In an interview with Enab Baladi, the head of Idlib’s health directorate, Munther Khalil, talked about the factors the directorate relied on for the provision of technical support, after halting the financial support to it. He said that these factors consisted primarily of his institution’s dependence on volunteer staff and the local resources the directorate developed during past years.

In addition to the good material, human and knowledge resources, the directorate also used the previous health directorate properties such as buildings and equipment, before the opposition factions took control of the governorate. It also managed over the past few years to attract many high-skilled workers on board and developed their skills through long-term training programs, and used Syrian experts around the world as volunteer consultants.

The head of Idlib’s health directorate considers that the degree of maturity this medical institution reached ensured services’ provision continuity to northern Syria’s residents in all circumstances. It also prevented the directorate’s collapse amid shortfalls of operational costs, which many governmental institutions struggled within opposition-controlled areas in the past years. 
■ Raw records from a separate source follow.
(** ** metrics.go: the global registry *)
Record MConfig := mkMConfig {
  m_ServiceName : string; m_AggregateInterval : Z; m_OnSnapshot : bool; m_EnablePrometheus : bool }.
Definition defaultAggregateInterval : Z := 10 * Second.
Definition finalCallback (cfg : MConfig) : option (list consumer) :=
  if m_EnablePrometheus cfg then
    Some (ToPrometheus :: if m_OnSnapshot cfg then [ToCallback] else [])
  else if m_OnSnapshot cfg then Some [ToCallback] else None.
Definition Init (now : Z) (cfg : MConfig) (d : option Registry) : gores (option Registry) :=
  let ival := if m_AggregateInterval cfg <=? 0 then defaultAggregateInterval
              else m_AggregateInterval cfg in
  let fresh := Ret (Some (newRegistry (m_ServiceName cfg) ival (finalCallback cfg))) in
  match d with
  | Some r => match Registry_Stop now r with Panic e => Panic e | Ret _ => fresh end
  | None => fresh
  end.
Definition MStop (now : Z) (d : option Registry) : gores (option Registry) :=
  match d with
  | Some r => match Registry_Stop now r with Panic e => Panic e | Ret (_, r) => Ret (Some r) end
  | None => Ret None
  end.
Definition ensureRegistry (d : option Registry) : Registry :=
  match d with Some r => r | None => newRegistry "" defaultAggregateInterval None end.
(** [Counter], [Gauge], [Histogram] and [Rate] on the global registry. *)
Definition Counter (name : string) (d : option Registry) : CounterMetric * option Registry :=
  let '(c, r) := GetOrCreateCounter name (ensureRegistry d) in (c, Some r).
Definition Gauge (name : string) (d : option Registry) : GaugeMetric * option Registry :=
  let '(g, r) := GetOrCreateGauge name (ensureRegistry d) in (g, Some r).
Definition Histogram (name : string) (d : option Registry) : HistogramMetric * option Registry :=
  let '(h, r) := GetOrCreateHistogram name (ensureRegistry d) in (h, Some r).
Definition Rate (name : string) (d : option Registry) : RateMetric * option Registry :=
  let '(x, r) := GetOrCreateRate name (ensureRegistry d) in (x, Some r).

(** ** Histograms never panic

    The two indices [percentile] reads are in range: the rounded product of a fraction below one
    with [n - 1] truncates to at most [n - 1]. *)
Lemma index_in_range n p :
  1 < n < 2 ^ 50 → p = 50 ∨ p = 95 ∨ p = 99 →
  0 <= f_trunc (fmul (f_percent p) (f_of_Z (n - 1))) <= n - 1.
Proof.
  intros Hn Hp.
  assert (∃ m e, f_percent p = S754_finite false m e ∧ e <= 0 ∧ Z.pos m < 2 ^ (- e)) as (m & e & -> & He & Hm).
  { destruct Hp as [->|[->| ->]]; eexists _, _;
      (split; [vm_compute; reflexivity|split; [lia|vm_compute; reflexivity]]). }
  apply trunc_mul_bound; [done|done|lia].
Qed.
Lemma nth_panic_ret l i : 0 <= i < zlen l → ∃ v, nth_panic l i = Ret v ∧ v ∈ l.
Proof.
  intros H. unfold nth_panic, zlen in *. destruct (Z.ltb_spec i 0); [lia|].
  destruct (lookup_lt_is_Some_2 l (Z.to_nat i)) as [v Hv]; [lia|]. rewrite Hv.
  exists v. split; [done|]. by eapply list_elem_of_lookup_2.
Qed.
Lemma percentile_ret l p :
  zlen l <= 10000 → p = 50 ∨ p = 95 ∨ p = 99 → ∃ v, percentile l (f_percent p) = Ret v.
Proof.
  intros Hl Hp. unfold percentile. pose proof (zlen_nonneg l).
  destruct (Z.eqb_spec (zlen l) 0); [by eexists|].
  destruct (Z.eqb_spec (zlen l) 1).
  { destruct (nth_panic_ret l 0) as (v & -> & _); [lia|by eexists]. }
  pose proof (index_in_range (zlen l) p ltac:(lia) Hp) as Hi.
  destruct (Z.leb_spec (zlen l) (f_trunc (fmul (f_percent p) (f_of_Z (zlen l - 1))) + 1)).
  { destruct (nth_panic_ret l (zlen l - 1)) as (v & -> & _); [lia|by eexists]. }
  destruct (nth_panic_ret l (f_trunc (fmul (f_percent p) (f_of_Z (zlen l - 1))))) as (a & -> & _); [lia|].
  destruct (nth_panic_ret l (f_trunc (fmul (f_percent p) (f_of_Z (zlen l - 1))) + 1)) as (b & -> & _); [lia|].
  by eexists.
Qed.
As for the administrative level, at this point, the directorate works on different paths simultaneously; through setting the general targets and strategic plans, as well as laws and standards. The directorate also seeks to find and develop coordination mechanisms between partners, and identify roles related to the concept of management, to delegate most of them to other administrative layers based on the ability of the directorate and departments of medical facilities and organizations active on the ground at each stage and each matter. 

The directorate also works on carrying out some vital central projects directly, which cannot be implemented through partner organizations, such as forensic medicine, pharmaceutical control, the management of biomedical waste as well as both referral and health information systems. 
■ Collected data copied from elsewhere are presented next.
(** ** Nothing is lost and nothing counted twice *)
(** What is counted: the value of a counter, or one side of a rate. *)
Inductive quantity := QCount | QSuccess | QFail.
Definition held (q : quantity) (n : string) (r : Registry) : Z :=
  match q with
  | QCount => counter_value n r
  | QSuccess => from_option r_success 0 (rates r !! n)
  | QFail => from_option r_fail 0 (rates r !! n)
  end.
Definition snap_count (q : quantity) (s : Snapshot) : Z :=
  match q, s_Value s with
  | QCount, SnapCounter v => v
  | QSuccess, SnapRate x => rs_Success x
  | QFail, SnapRate x => rs_Fail x
  | _, _ => 0
  end.
Definition in_snaps (q : quantity) (n : string) (m : gmap string Snapshot) : Z := from_option (snap_count q) 0 (m !! n).
Definition sent (q : quantity) (n : string) (d : delivery) : Z :=
  match d with Some (_, m) => in_snaps q n m | None => 0 end.
Definition in_flight (q : quantity) (n : string) (col : option collection) : Z :=
  match col with
  | None => 0
  | Some c =>
      in_snaps q n (c_snaps c) +
      match q, c_half c with QSuccess, Some (n', s) => if bool_decide (n' = n) then s else 0 | _, _ => 0 end
  end.
Definition tally (q : quantity) (n : string) (s : msystem) : Z :=
  zsum (sent q n <$> deliveries s) + in_flight q n (collecting s) + held q n (registry s).
(** What an update records. *)
Definition recorded (q : quantity) (n : string) (l : mlabel) : Z :=
  match q, l with
  | QCount, LDo (MAdd n' d) => if bool_decide (n' = n) then d else 0
  | QSuccess, LDo (MRecord n' true) | QFail, LDo (MRecord n' false) => if bool_decide (n' = n) then 1 else 0
  | _, _ => 0
  end.
(** A counter shares its name with no metric of another kind; a rate may. *)
Definition own_name (q : quantity) (n : string) (r : Registry) : Prop := q = QCount → counter_only n r.
Definition keeps_own (q : quantity) (n : string) (l : mlabel) : Prop :=
  match l with LDo o => q = QCount → op_kind_ok n o | _ => True end.
(** A snapshot in the map is of a pass that has begun, and of the current one only when its
    name has been visited. *)
Definition orderly (c : collection) : Prop :=
  (∀ n s, c_snaps c !! n = Some s →
     pass_no (snap_pass s) <= pass_no (c_pass c) ∧ (snap_pass s = c_pass c → n ∈ c_seen c)) ∧
  (c_half c = None ∨ c_pass c = PRates).
Definition orderly_system (s : msystem) : Prop := from_option orderly True (collecting s).
Lemma in_snaps_empty q n : in_snaps q n ∅ = 0.
Proof. unfold in_snaps. by rewrite lookup_empty. Qed.
Lemma in_snaps_insert q n n' sn m : in_snaps q n (<[n' := sn]> m) = if bool_decide (n' = n) then snap_count q sn else in_snaps q n m.
Proof. unfold in_snaps. case_bool_decide as E; [subst; by rewrite lookup_insert_eq|by rewrite lookup_insert_ne]. Qed.
Ltac destruct_lookup :=
  match goal with
  | |- context [match ?m !! ?k with _ => _ end] => destruct (m !! k) eqn:?
  | |- context [?m !! ?k] => destruct (m !! k) eqn:?
  end.
(** What the updates do to the maps. *)
Lemma counters_after o r :
  (∀ now, o ≠ MCollect now) →
  counters (mstep o r).2 =
  match o with
  | MAdd n d => <[n := Counter_Add d (default (newCounter n) (counters r !! n))]> (counters r)
  | _ => counters r
  end.
Proof.
  intros Hnc. destruct o as [n d|n v|n v|n ok|now]; [| | | |by destruct (Hnc now)]; cbn [mstep];
    unfold GetOrCreateCounter, GetOrCreateGauge, GetOrCreateHistogram, GetOrCreateRate;
    destruct_lookup; cbn; by rewrite ?insert_insert_eq.
Qed.
Lemma rates_after o r :
  (∀ now, o ≠ MCollect now) →
  rates (mstep o r).2 =
  match o with
  | MRecord n ok =>
      <[n := (if ok then RecordSuccess else RecordFail) (default (newRate n) (rates r !! n))]> (rates r)
  | _ => rates r
  end.
Proof.
  intros Hnc. destruct o as [n d|n v|n v|n ok|now]; [| | | |by destruct (Hnc now)]; cbn [mstep];
    unfold GetOrCreateCounter, GetOrCreateGauge, GetOrCreateHistogram, GetOrCreateRate;
    destruct_lookup; cbn; rewrite ?insert_insert_eq; try done; by destruct ok.
Qed.
Lemma update_own n o r :
  (∀ now, o ≠ MCollect now) → counter_only n r → op_kind_ok n o → counter_only n (mstep o r).2.
Proof.
  intros Hnc (H1 & H2 & H3) Hok. destruct o as [n' d|n' v|n' v|n' ok|now]; [| | | |by destruct (Hnc now)];
    cbn [mstep op_kind_ok] in *;
    unfold GetOrCreateCounter, GetOrCreateGauge, GetOrCreateHistogram, GetOrCreateRate, counter_only;
    destruct_lookup; cbn; rewrite ?lookup_insert_ne by done; done.
Qed.
Lemma i64_twice x : i64 (i64 x) = i64 x.
Proof. apply i64_id, i64_range. Qed.
Lemma update_held q n o r :
  (∀ now, o ≠ MCollect now) → i64 (held q n (mstep o r).2) = i64 (held q n r + recorded q n (LDo o)).
Proof.
  intros Hnc. destruct q; cbn [held]; unfold counter_value;
    rewrite ?(counters_after o r Hnc), ?(rates_after o r Hnc); unfold recorded;
    destruct o as [n' d|n' v|n' v|n' [|]|now]; try (by rewrite Z.add_0_r);
    (destruct (decide (n' = n)) as [->|Hne];
     [rewrite lookup_insert_eq, ?bool_decide_eq_true_2 by done
     |rewrite lookup_insert_ne, ?bool_decide_eq_false_2 by done; by rewrite Z.add_0_r]).
  all: destruct_lookup; cbn; by rewrite ?i64_twice, ?Z.add_0_r.
Qed.
(** What a visit takes from the registry is what its snapshot says. *)
Lemma visit_takes q n p now n' r r' sn :
  visit_metric p now n' r = Some (r', sn) →
  snap_pass sn = p ∧ held q n r' + (if bool_decide (n' = n) then snap_count q sn else 0) = held q n r ∧
  (counter_only n r → counter_only n r' ∧ (n' = n → p = PCounters)) ∧ onSnapshot r' = onSnapshot r ∧
  rates r' = rates r.
Proof.
  destruct p; cbn [visit_metric].
  - intros (c & Hc & [= <- <-])%bind_Some. split_and!; try done.
    destruct q; cbn; try (case_bool_decide; lia). unfold counter_value. cbn. case_bool_decide as E.
    + subst n'. rewrite lookup_insert_eq, Hc. cbn. lia.
    + rewrite lookup_insert_ne by done. lia.
  - intros (g & Hg & [= <- <-])%bind_Some. split_and!; try done; [destruct q; cbn; case_bool_decide; lia|].
    intros (H1 & H2 & H3). split; [done|]. intros ->. congruence.
  - intros (h & Hh & (s & Hs & [= <- <-])%bind_Some)%bind_Some. unfold snap_histogram in Hs.
    destruct (calcSnapshot (h_values h)); [|done]. injection Hs as <-.
    split_and!; try done; [destruct q; cbn; unfold counter_value; cbn; case_bool_decide; lia|].
    intros (H1 & H2 & H3). split; [|intros ->; congruence]. unfold counter_only. cbn. split_and!; try done.
    rewrite lookup_insert_ne; [done|]. intros ->. congruence.
  - done.
Qed.
(** A name not yet visited has no snapshot that a visit of it would lose. *)
Lemma nothing_overwritten q n c :
  orderly c → n ∉ c_seen c → (q = QCount → c_pass c = PCounters) → in_snaps q n (c_snaps c) = 0.
Proof.
  intros [Ho _] Hn Hq. unfold in_snaps. destruct (c_snaps c !! n) as [s|] eqn:E; [|done].
  destruct (Ho n s E) as [Hle Hseen]. cbn.
  assert (snap_pass s ≠ c_pass c) as Hne by (intros Hp; by apply Hn, Hseen).
  unfold snap_count, snap_pass in *.
  destruct q, (s_Value s), (c_pass c); cbn in *; try done; try lia; by specialize (Hq eq_refl).
Qed.
Lemma with_snap_orderly n sn c : orderly c → snap_pass sn = c_pass c → orderly (with_snap n sn c).
Proof.
  intros [Ho _] Hp. split; [|by left]. intros m s. cbn. destruct (decide (m = n)) as [->|Hne].
  - rewrite lookup_insert_eq. intros [= <-]. rewrite Hp. split; [done|]. intros _. set_solver.
  - rewrite lookup_insert_ne by done. intros E. destruct (Ho m s E) as [? Hs]. split; [done|]. intros. set_solver.
Qed.
Lemma begin_orderly now p snaps r :
  (∀ n s, snaps !! n = Some s → pass_no (snap_pass s) < pass_no p) → orderly (begin_pass now p snaps r).
Proof.
  intros Hs. split; [|by left]. intros n s E. cbn in *. specialize (Hs n s E).
  split; [lia|]. intros Hp. rewrite Hp in Hs. lia.
Qed.
Definition keeps (q : quantity) (n : string) (l : mlabel) (s s' : msystem) : Prop :=
  i64 (tally q n s') = i64 (tally q n s + recorded q n l) ∧ orderly_system s' ∧ own_name q n (registry s').
Lemma visit_keeps q n n' p c r r' sn ds :
  orderly c → own_name q n r → n' ∉ c_seen c → c_half c = None → p = c_pass c →
  visit_metric p (c_now c) n' r = Some (r', sn) →
  keeps q n (LVisit n') (mkMSystem r (Some c) ds) (mkMSystem r' (Some (with_snap n' sn c)) ds).
Proof.
  intros Ho Hown Hn Hhalf Hp E. destruct (visit_takes q n _ _ _ _ _ _ E) as (Hsp & Htake & Hco & _ & _).
  split_and!.
  - f_equal. unfold tally, in_flight. cbn [deliveries collecting registry with_snap c_snaps c_half].
    rewrite in_snaps_insert, Hhalf. replace (recorded q n (LVisit n')) with 0 by (by destruct q).
    destruct (decide (n' = n)) as [->|Hne].
    + rewrite bool_decide_eq_true_2 in Htake |- * by done. rewrite (nothing_overwritten q n c Ho Hn); [destruct q; lia|].
      intros ->. rewrite <-Hp. by apply (Hco (Hown eq_refl)).
    + rewrite bool_decide_eq_false_2 in Htake |- * by done. destruct q; lia.
  - apply with_snap_orderly; [done|congruence].
  - intros ->. by apply Hco, Hown.
Qed.
Lemma held_set_rate q n n' x r :
  held q n (set_rates (<[n' := x]> (rates r)) r) =
  match q with
  | QCount => held q n r
  | QSuccess => if bool_decide (n' = n) then r_success x else held q n r
  | QFail => if bool_decide (n' = n) then r_fail x else held q n r
  end.
Proof.
  destruct q; cbn; [done| |]; (case_bool_decide as E; [subst; by rewrite lookup_insert_eq|by rewrite lookup_insert_ne]).
Qed.
Lemma visit_rate_keeps q n n' x c r ds :
  orderly c → own_name q n r → n' ∉ c_seen c → other_half n' c = false → c_pass c = PRates →
  rates r !! n' = Some x →
  let '(r', c') := visit_rate n' x r c in
  keeps q n (LVisit n') (mkMSystem r (Some c) ds) (mkMSystem r' (Some c') ds).
Proof.
  intros Ho Hown Hn Hoh Hp Hx. unfold visit_rate, other_half in *.
  assert (held QSuccess n' r = r_success x ∧ held QFail n' r = r_fail x) as [Hs Hf] by (cbn; by rewrite Hx).
  assert (∀ y, own_name q n (set_rates (<[n' := y]> (rates r)) r)) as Hown'.
  { intros y ->. destruct (Hown eq_refl) as (H1 & H2 & H3). unfold counter_only. cbn. split_and!; try done.
    rewrite lookup_insert_ne; [done|]. intros ->. congruence. }
  destruct (c_half c) as [[n1 s1]|] eqn:Hh; cbn [swap_success swap_fail].
  - apply negb_false_iff, bool_decide_eq_true in Hoh. subst n1. split_and!.
    + f_equal. unfold tally, in_flight. cbn [deliveries collecting registry with_snap c_snaps c_half].
      rewrite in_snaps_insert, held_set_rate, Hh. replace (recorded q n (LVisit n')) with 0 by (by destruct q).
      destruct (decide (n' = n)) as [->|Hne].
      * rewrite !bool_decide_eq_true_2 by done. destruct q; cbn [snap_count s_Value buildRateSnapshot rs_Success rs_Fail r_success r_fail].
        -- destruct (Hown eq_refl) as (_ & _ & Hr). congruence.
        -- rewrite (nothing_overwritten QSuccess n c Ho Hn) by done. lia.
        -- rewrite (nothing_overwritten QFail n c Ho Hn) by done. lia.
      * rewrite !bool_decide_eq_false_2 by done. destruct q; lia.
    + apply with_snap_orderly; [done|by rewrite Hp].
    + apply Hown'.
  - split_and!.
    + f_equal. unfold tally, in_flight. cbn [deliveries collecting registry c_snaps c_half].
      rewrite held_set_rate, Hh. replace (recorded q n (LVisit n')) with 0 by (by destruct q).
      destruct (decide (n' = n)) as [->|Hne].
      * rewrite !bool_decide_eq_true_2 by done. destruct q; cbn [r_success r_fail]; lia.
      * rewrite !bool_decide_eq_false_2 by done. destruct q; lia.
    + destruct Ho as [Ho _]. split; [done|by right].
    + apply Hown'.
Qed.
Lemma mlstep_keeps q n l s s' :
  orderly_system s → own_name q n (registry s) → keeps_own q n l → mlstep l s = Some s' → keeps q n l s s'.
Proof.
  intros Ho Hown Hk E. destruct s as [r col ds]. unfold mlstep in E. cbn [registry collecting deliveries] in *.
  destruct l as [o|now|n'|].
  - assert ((∀ now, o ≠ MCollect now) ∧ s' = mkMSystem (mstep o r).2 col ds) as [Hnc ->]
      by (destruct o; [..|done]; by injection E as <-).
    pose proof (update_held q n o r Hnc) as Hu. split_and!.
    + unfold tally. cbn [deliveries collecting registry].
      by rewrite <-i64_add_r, Hu, i64_add_r, Z.add_assoc.
    + exact Ho.
    + intros ->. apply update_own; [done|by apply Hown|by apply Hk].
  - destruct col as [c|]; [done|]. destruct (onSnapshot r) eqn:Hcb; [|done]. injection E as <-.
    split_and!; [|by apply begin_orderly|done]. f_equal. unfold tally. cbn. rewrite in_snaps_empty. destruct q; cbn; lia.
  - destruct col as [c|]; [|done]. destruct (_ || _) eqn:Hg; [done|]. apply orb_false_iff in Hg as [Hn Hoh].
    apply bool_decide_eq_false in Hn. destruct (c_pass c) eqn:Hp.
    4: { apply bind_Some in E as (x & Hx & E). pose proof (visit_rate_keeps q n n' x c r ds Ho Hown Hn Hoh Hp Hx) as Hv.
         destruct (visit_rate n' x r c) as [r' c']. by injection E as <-. }
    all: apply bind_Some in E as ([r' sn] & Hx & E); injection E as <-;
      (assert (c_half c = None) as Hh by (destruct Ho as [_ [?|?]]; [done|congruence]));
      by eapply visit_keeps.
  - destruct col as [c|]; [|done]. case_bool_decide as Hd; [|done]. destruct Hd as [_ Hh].
    destruct (next_pass (c_pass c)) as [p|] eqn:Hnp.
    + injection E as <-. split_and!; [|..|done].
      * f_equal. unfold tally. cbn [deliveries collecting registry in_flight begin_pass c_snaps c_half]. rewrite Hh. destruct q; cbn; lia.
      * apply begin_orderly. intros m sn Hm. destruct Ho as [Ho _]. destruct (Ho m sn Hm) as [Hle _].
        destruct (c_pass c); simplify_eq/=; lia.
    + destruct (onSnapshot r) as [cb|]; [|done]. injection E as <-. split_and!; [|done|done].
      f_equal. unfold tally. cbn [deliveries collecting registry in_flight]. rewrite Hh.
      case_bool_decide as Em; [rewrite Em, in_snaps_empty; destruct q; cbn; lia|].
      rewrite fmap_app, zsum_app. destruct q; cbn; lia.
Qed.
Many medical organizations play an active role in opposition-held areas, namely, SAMS, which supports the most prominent hospitals in Idlib in an attempt to supplement the healthcare-care shortages in general. Next to a number of other organizations such as Syria Relief and Development (SRD), Hand in Hand (HIHFAD), Union of Relief and Medical Care Organizations (UOSSM), Sustainable International Medical Relief Organization (SIMRO) and “Shafak” and “Qatar Charity,” as well as Social Development International (SDI), the Independent Doctors Association (IDA), Al-Ameen Organization of Humanitarian Support (AOHS) and Syrian Expatriate Medical Association (SEMA).

 Facilities’ destruction was not a hindrance

A general assessment of medical effectiveness in Idlib

According to the head of Idlib’s health directorate, Munther Khalil, the medical sector in Idlib was substantially damaged since April 2019 under the attacks of the Syrian regime forces and its Russian ally on opposition-held areas. Such attacks have destroyed over 70 medical facilities, some of them were restored while the majority turned into ruins. In the meantime, the directorate in Idlib has suffered losses as well in terms of medical personnel, buildings, and the necessary medical equipment. 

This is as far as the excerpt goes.